→ WHAT YOU ARE ASKED TO DO:
Set down again exactly the lines of the listing below that fall between the line holding "(r_PendingSerialHex rec = presented) then" and the line holding "else db_err (wrap", inclusive.

┌─ RECORD SET

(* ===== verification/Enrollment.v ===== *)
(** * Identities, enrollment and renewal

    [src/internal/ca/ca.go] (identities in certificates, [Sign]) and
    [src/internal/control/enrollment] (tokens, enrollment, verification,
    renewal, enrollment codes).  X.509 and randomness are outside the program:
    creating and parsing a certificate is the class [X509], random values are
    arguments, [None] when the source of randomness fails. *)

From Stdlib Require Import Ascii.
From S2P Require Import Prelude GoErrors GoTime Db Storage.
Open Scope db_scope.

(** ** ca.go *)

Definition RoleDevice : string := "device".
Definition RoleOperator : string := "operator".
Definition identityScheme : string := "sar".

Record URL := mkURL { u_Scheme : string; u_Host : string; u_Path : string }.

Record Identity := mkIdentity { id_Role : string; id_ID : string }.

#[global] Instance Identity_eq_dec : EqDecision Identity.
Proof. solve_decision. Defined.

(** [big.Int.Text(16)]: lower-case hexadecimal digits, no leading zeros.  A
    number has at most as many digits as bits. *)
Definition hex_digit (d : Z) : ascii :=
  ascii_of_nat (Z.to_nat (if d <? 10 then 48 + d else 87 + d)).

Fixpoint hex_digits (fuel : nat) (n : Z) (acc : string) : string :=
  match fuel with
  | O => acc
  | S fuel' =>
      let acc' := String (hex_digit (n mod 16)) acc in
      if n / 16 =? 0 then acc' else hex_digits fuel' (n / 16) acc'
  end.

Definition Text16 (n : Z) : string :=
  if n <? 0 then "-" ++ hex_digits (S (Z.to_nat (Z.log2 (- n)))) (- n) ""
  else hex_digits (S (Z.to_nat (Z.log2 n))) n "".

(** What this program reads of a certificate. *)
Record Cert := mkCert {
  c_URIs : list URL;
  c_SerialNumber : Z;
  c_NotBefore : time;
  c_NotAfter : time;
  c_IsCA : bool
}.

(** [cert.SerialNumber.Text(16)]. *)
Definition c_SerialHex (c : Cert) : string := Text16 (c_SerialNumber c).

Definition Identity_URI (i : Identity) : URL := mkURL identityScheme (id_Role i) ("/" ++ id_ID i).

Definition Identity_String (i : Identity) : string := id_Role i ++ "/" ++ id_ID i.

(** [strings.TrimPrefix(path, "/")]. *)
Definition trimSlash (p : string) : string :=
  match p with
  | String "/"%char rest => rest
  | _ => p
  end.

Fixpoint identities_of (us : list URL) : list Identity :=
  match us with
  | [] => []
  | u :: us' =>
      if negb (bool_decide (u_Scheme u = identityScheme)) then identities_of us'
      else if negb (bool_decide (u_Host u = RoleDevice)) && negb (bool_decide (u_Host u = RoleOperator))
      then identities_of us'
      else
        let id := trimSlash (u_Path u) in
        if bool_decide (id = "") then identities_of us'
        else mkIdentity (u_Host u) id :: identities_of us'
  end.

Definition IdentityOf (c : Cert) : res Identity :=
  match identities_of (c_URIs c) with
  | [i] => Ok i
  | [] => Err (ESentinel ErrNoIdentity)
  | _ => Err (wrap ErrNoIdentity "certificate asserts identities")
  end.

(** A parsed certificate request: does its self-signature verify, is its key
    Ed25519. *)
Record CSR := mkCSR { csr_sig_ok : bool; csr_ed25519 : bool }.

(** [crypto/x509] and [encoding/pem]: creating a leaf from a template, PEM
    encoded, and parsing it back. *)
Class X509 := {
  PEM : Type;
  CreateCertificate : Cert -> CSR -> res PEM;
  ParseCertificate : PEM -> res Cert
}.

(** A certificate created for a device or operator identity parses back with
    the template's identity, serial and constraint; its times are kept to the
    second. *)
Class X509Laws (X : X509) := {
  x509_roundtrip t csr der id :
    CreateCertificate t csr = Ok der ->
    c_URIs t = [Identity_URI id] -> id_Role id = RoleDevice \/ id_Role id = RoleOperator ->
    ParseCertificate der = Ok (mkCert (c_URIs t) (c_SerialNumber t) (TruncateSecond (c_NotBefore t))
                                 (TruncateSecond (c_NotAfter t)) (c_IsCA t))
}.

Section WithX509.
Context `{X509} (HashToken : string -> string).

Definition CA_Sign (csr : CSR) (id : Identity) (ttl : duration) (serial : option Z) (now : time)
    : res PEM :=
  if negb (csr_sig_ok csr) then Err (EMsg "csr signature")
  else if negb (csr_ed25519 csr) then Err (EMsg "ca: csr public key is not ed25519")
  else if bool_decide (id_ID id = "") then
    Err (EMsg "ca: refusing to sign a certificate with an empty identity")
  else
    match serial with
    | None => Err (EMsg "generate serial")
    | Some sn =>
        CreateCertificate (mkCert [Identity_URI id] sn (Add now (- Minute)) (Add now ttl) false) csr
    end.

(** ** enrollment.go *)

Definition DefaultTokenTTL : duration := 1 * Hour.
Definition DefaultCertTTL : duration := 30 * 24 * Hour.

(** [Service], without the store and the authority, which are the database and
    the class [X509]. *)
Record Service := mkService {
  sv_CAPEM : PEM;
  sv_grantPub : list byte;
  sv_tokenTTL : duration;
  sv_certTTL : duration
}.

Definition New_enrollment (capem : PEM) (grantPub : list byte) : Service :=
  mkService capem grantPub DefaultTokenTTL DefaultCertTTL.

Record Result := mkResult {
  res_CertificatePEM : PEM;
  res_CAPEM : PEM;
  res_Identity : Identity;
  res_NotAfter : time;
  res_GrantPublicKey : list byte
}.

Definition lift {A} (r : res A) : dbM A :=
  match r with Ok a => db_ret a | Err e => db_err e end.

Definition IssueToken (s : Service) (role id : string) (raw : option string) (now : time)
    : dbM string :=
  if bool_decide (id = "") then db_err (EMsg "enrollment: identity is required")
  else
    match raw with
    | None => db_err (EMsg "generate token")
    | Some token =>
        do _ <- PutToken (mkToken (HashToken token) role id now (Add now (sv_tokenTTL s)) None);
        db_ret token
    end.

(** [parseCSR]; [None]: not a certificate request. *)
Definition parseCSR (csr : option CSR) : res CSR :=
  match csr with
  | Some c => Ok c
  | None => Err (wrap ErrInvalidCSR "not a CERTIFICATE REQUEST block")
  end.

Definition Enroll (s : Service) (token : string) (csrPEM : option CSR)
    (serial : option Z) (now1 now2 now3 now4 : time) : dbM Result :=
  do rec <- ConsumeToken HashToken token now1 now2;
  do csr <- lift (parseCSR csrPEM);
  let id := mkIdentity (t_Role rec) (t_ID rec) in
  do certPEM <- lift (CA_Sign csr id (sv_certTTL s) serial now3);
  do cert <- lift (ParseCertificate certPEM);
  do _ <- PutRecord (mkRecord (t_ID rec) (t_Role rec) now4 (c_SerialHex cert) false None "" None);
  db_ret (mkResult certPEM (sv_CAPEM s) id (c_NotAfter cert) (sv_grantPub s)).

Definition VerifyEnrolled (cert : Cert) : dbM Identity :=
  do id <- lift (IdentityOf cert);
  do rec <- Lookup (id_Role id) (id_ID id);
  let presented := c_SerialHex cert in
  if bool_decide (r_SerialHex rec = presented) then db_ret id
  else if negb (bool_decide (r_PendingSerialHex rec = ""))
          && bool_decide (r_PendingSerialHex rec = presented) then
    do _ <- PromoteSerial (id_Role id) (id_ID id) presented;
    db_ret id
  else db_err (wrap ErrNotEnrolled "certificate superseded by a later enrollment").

└─
┌─ RECORD SET

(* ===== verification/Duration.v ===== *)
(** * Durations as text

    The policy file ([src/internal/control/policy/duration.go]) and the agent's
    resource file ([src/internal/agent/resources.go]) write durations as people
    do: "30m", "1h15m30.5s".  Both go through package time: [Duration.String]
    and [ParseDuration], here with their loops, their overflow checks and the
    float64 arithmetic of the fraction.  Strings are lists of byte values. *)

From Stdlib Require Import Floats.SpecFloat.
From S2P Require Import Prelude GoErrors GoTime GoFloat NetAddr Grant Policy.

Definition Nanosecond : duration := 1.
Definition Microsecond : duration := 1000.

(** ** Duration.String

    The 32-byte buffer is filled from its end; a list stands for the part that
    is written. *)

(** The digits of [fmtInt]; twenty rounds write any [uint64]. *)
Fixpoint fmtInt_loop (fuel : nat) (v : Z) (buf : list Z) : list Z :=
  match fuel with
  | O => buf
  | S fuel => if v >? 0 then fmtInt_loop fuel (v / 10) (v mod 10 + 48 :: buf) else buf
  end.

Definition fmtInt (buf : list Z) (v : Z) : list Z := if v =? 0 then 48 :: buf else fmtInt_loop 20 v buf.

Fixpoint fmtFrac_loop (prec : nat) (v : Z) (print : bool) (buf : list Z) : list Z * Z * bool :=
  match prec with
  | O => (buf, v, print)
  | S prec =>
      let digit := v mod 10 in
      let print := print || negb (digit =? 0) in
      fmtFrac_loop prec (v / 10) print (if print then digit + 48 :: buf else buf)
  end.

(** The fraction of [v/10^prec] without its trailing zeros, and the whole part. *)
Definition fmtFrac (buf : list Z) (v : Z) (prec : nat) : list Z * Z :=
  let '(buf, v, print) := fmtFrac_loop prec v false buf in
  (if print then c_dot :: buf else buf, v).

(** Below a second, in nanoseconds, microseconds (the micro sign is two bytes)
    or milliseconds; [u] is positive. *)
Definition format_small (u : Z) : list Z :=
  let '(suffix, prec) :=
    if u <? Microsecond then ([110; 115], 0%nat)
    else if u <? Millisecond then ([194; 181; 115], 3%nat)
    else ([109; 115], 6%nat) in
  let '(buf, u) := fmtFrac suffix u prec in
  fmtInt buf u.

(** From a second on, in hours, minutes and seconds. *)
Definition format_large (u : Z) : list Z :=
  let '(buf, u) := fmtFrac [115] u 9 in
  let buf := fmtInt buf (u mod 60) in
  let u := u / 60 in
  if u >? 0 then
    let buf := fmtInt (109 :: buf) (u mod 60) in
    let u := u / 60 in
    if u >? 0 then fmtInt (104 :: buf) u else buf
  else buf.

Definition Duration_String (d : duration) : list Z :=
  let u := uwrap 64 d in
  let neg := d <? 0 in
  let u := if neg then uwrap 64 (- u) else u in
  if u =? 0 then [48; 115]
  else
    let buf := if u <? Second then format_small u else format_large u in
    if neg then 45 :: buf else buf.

└─
┌─ RECORD SET

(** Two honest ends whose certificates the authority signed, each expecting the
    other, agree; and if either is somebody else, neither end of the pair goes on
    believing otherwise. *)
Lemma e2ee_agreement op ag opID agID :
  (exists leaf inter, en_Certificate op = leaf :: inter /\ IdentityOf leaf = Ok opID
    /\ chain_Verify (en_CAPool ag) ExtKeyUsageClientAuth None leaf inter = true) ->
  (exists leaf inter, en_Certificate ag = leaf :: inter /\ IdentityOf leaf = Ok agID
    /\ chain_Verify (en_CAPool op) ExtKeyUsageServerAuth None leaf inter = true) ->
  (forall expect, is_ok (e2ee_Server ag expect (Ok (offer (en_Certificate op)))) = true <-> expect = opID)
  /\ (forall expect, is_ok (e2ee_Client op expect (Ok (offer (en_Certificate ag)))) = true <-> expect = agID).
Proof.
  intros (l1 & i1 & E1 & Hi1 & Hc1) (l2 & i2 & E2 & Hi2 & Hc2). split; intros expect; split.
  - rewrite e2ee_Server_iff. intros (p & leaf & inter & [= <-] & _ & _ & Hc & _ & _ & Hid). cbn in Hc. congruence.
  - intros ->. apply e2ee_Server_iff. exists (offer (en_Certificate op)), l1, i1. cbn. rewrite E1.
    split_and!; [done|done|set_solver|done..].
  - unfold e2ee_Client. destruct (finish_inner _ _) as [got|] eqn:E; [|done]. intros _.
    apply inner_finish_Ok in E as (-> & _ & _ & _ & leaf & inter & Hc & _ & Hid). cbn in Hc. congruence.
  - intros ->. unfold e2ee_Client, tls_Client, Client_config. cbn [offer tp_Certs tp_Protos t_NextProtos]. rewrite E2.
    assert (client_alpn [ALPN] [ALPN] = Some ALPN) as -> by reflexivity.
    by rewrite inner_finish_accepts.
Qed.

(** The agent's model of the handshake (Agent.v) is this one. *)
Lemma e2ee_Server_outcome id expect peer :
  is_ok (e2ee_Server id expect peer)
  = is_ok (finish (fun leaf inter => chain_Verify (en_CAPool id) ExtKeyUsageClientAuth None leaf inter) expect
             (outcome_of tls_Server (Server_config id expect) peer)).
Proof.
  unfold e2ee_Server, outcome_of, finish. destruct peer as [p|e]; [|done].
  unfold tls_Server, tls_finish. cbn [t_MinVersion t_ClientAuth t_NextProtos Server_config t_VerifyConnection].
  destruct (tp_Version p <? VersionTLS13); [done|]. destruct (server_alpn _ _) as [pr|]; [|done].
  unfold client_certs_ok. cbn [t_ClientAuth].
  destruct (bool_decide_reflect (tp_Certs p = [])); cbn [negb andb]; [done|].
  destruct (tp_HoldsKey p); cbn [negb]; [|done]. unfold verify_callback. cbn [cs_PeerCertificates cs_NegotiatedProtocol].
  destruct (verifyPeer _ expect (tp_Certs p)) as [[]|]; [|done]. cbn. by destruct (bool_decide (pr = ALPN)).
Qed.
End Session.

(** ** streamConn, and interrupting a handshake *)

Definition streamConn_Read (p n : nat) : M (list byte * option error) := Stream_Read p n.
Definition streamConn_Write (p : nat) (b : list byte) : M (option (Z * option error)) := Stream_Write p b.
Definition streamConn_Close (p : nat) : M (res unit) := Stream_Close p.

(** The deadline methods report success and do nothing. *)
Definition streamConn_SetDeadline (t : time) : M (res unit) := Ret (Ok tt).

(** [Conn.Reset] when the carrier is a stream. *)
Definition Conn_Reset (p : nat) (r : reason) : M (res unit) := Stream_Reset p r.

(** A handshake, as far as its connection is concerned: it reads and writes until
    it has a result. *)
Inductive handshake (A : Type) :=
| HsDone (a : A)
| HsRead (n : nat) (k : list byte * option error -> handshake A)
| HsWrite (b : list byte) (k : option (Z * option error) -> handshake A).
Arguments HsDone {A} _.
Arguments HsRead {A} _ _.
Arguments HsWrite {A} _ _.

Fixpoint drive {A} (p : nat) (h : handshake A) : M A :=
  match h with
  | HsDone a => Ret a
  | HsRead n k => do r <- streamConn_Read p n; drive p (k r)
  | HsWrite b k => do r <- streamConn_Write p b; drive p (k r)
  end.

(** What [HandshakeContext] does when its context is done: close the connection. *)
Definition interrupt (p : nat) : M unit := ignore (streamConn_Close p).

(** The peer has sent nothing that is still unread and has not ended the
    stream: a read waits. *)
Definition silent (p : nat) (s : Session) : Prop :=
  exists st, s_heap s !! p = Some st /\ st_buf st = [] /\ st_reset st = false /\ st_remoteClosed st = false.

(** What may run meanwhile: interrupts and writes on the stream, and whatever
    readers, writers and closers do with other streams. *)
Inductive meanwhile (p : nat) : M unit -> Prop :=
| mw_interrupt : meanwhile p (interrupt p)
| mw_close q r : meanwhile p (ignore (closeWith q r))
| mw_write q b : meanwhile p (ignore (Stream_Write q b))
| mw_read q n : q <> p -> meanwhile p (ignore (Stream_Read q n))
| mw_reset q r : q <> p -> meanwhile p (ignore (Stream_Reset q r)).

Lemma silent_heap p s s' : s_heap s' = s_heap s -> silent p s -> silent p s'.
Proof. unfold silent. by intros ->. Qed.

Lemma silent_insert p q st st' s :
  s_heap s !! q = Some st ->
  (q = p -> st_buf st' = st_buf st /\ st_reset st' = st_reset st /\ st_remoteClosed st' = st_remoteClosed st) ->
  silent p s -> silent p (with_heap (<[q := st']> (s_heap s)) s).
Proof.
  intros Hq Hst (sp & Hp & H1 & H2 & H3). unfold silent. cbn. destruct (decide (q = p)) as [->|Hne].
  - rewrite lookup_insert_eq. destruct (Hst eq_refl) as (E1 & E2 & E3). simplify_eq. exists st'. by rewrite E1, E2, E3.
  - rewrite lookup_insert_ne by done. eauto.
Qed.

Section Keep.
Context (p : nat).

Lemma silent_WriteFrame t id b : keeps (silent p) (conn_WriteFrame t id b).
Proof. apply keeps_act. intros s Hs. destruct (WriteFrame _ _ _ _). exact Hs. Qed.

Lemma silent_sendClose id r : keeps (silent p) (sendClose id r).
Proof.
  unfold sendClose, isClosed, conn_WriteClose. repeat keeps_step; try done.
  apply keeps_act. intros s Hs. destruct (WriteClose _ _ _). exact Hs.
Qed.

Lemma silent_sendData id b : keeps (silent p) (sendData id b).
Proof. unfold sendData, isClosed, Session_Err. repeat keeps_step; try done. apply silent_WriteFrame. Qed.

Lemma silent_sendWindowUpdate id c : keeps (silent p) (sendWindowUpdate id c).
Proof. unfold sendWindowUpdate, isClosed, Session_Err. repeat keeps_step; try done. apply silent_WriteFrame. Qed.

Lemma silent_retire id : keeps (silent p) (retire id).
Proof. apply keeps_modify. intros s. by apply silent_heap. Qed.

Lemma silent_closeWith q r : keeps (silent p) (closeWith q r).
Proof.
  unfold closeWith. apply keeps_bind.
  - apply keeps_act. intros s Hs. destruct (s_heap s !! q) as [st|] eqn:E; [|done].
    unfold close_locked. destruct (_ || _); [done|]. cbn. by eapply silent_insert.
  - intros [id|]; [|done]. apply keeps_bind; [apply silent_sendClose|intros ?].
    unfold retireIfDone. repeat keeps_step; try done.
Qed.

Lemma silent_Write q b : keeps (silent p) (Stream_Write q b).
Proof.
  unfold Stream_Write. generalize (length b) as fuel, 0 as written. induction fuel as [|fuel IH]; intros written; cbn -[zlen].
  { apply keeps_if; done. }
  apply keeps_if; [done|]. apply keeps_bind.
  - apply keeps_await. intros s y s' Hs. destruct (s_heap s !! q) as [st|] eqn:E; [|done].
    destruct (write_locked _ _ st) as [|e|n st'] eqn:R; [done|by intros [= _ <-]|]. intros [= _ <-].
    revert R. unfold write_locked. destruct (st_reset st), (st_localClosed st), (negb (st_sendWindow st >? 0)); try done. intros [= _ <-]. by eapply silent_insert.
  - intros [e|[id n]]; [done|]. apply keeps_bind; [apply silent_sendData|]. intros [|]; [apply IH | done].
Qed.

└─

→ RESPONSE TO THIS EXERCISE:
          && bool_decide (r_PendingSerialHex rec = presented) then
    do _ <- PromoteSerial (id_Role id) (id_ID id) presented;
    db_ret id
  else db_err (wrap ErrNotEnrolled "certificate superseded by a later enrollment").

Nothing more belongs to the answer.